[Lecture Notes] Query Execution & Processing

3 min readFeb 13, 2023

The Video Lecture¹

Andy Pavlo’s top 3 optimizations:
- Data parallelization (vectorization)
- Task parallelization (multi-threading)
- Code specialization (compilation)
Optimization goals:
- Reduce instruction counts.
- Reduce cycles per instructions.
- Parallelize execution.
The vectorization model is a middle ground between two extremes:
- The iterator/volcano model, in which a child operator emits one tuple at a time.
- The materialization model, in which a child operator emits all tuples.
The materialization model is better for OLTP workloads because intermediate results are typically small.
Most OLAP systems use the vectorization model because:
- It reduces invocations per operator.
- It allows for SIMD.
Two plan processing directions:
- Top-down from root (the pull model).
- Bottom-up from leaves (the push model).
Two approaches of parallel execution:
- Inter-query parallelism
- Intra-query parallelism
Two ways of intra-query parallelism:
- Intra-operator parallelism (horizontal)
- Inter-operator/pipelined parallelism (vertical)

Hindrances to CPU pipelining:
- Dependency between instructions
- If-branch mis-predictions
Super-scalar CPUs can execute multiple independent instructions in parallel.
Compiler optimizations, such as loop pipelining, are critical for achieving good CPU utilization.
Cache hit-ratio of the memory loads and stores also has a big influence on the processor throughput.
Two ways that the Volcano model leads to low IPC (instructions-per-cycle) efficiency:
- It inhibits compiler optimizations that exploit CPU parallelism.
- The interpretation overhead cannot be amortized across multiple tuples.
Drawbacks to the full materialization of MonetDB:
- Materializing results of expressions consumes extra memory bandwidth.
- It introduces extra positional joins.
X100 strikes a balance between the Volcano and MonetDB execution models:
- It uses a rather standard relational algebra as query language.
- It uses vertically fragmented data layout to enable lightweight data compression, but reduces update costs by using append-only delta columns.
- The use of vectorized primitives not only optimizes memory layout in the cache, but also limits degree of freedom so that aggressive loop pipelining could be applied.

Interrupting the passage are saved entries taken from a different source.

Lemma do_write_live fuel (c : Conn) (e : env) (pr : bool) :
  conn_ok c -> write_measure c e < Z.of_nat fuel ->
  exists ok pr' c' e', do_write now_us_ fuel c e pr = Some (ok, pr', c', e')
    /\ write_frame c c' /\ (e_budget e' <= e_budget e)%nat /\ write_measure c' e' <= write_measure c e
    /\ (pr' = true -> pr = true \/ write_measure c' e' < write_measure c e)
    /\ (ok = true -> c_can_write c' = false \/ has_output c' = false).
Proof.
  revert c e pr. induction fuel as [|f IH]; intros c e pr Hc Hf.
  { unfold write_measure in Hf. pose proof (flag_range (wants_refill c)). lia. }
  cbn [do_write]. destruct (c_can_write c) eqn:Ecw; [|exists true, pr, c, e; do 4 (split; [done|]); split; [auto|by left]].
  destruct (write_round now_us_ c e pr) as [[[w pr1] c1] e1] eqn:Ew.
  pose proof (write_round_live c e pr w pr1 c1 e1 Hc Ew) as (Hfr & Hb & Hp & Hw).
  pose proof (write_round_spec now_us_ max_in_ (fun _ => []) c e pr w pr1 c1 e1 Hc Ew) as [_ Hok1].
  destruct w.
  - destruct (IH c1 e1 pr1 Hok1 ltac:(lia)) as (ok & pr' & c' & e' & Hrun & Hfr2 & Hb2 & Hle & Hp2 & Hend).
    exists ok, pr', c', e'. split; [done|]. destruct Hfr as (? & ? & ? & ?), Hfr2 as (? & ? & ? & ?).
    split; [split_and!; [congruence..|auto]|]. split; [lia|]. split; [lia|]. split; [right; lia|done].
  - exists true, pr1, c1, e1. split; [done|]. split; [done|]. split; [done|]. split; [lia|]. split; [done|]. intros _. apply Hw.
  - exists false, pr1, c1, e1. split; [done|]. split; [done|]. split; [done|]. split; [lia|]. split; [done|done].
Qed.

Access path selection: when a query is predicated on a column with a secondary index, a secondary index scan may or may not work better than a full sequential scan.
Sequential scans are increasingly fast in modern optimized OLAP systems since:
- Column storage avoids reading unneeded attributes.
- Vectorized execution reduces tuple interpretation overhead.
- Scans can be shared across queries.
- Compressing individual columns independently is more efficient.
- Holding each attribute contiguously allows for SIMD processing.
Secondary index scans are still useful when selectivity is low, but the break-even point decreases as more concurrent queries are run on the same data.
As the data size increases, the selectivity crossover point reaches a maximum and then drops gradually.
- The cost of a sequential scan grows linearly.
- For a secondary index scan, the tree height growth is sub-linear, but the final sort by row-id has a super-linear complexity.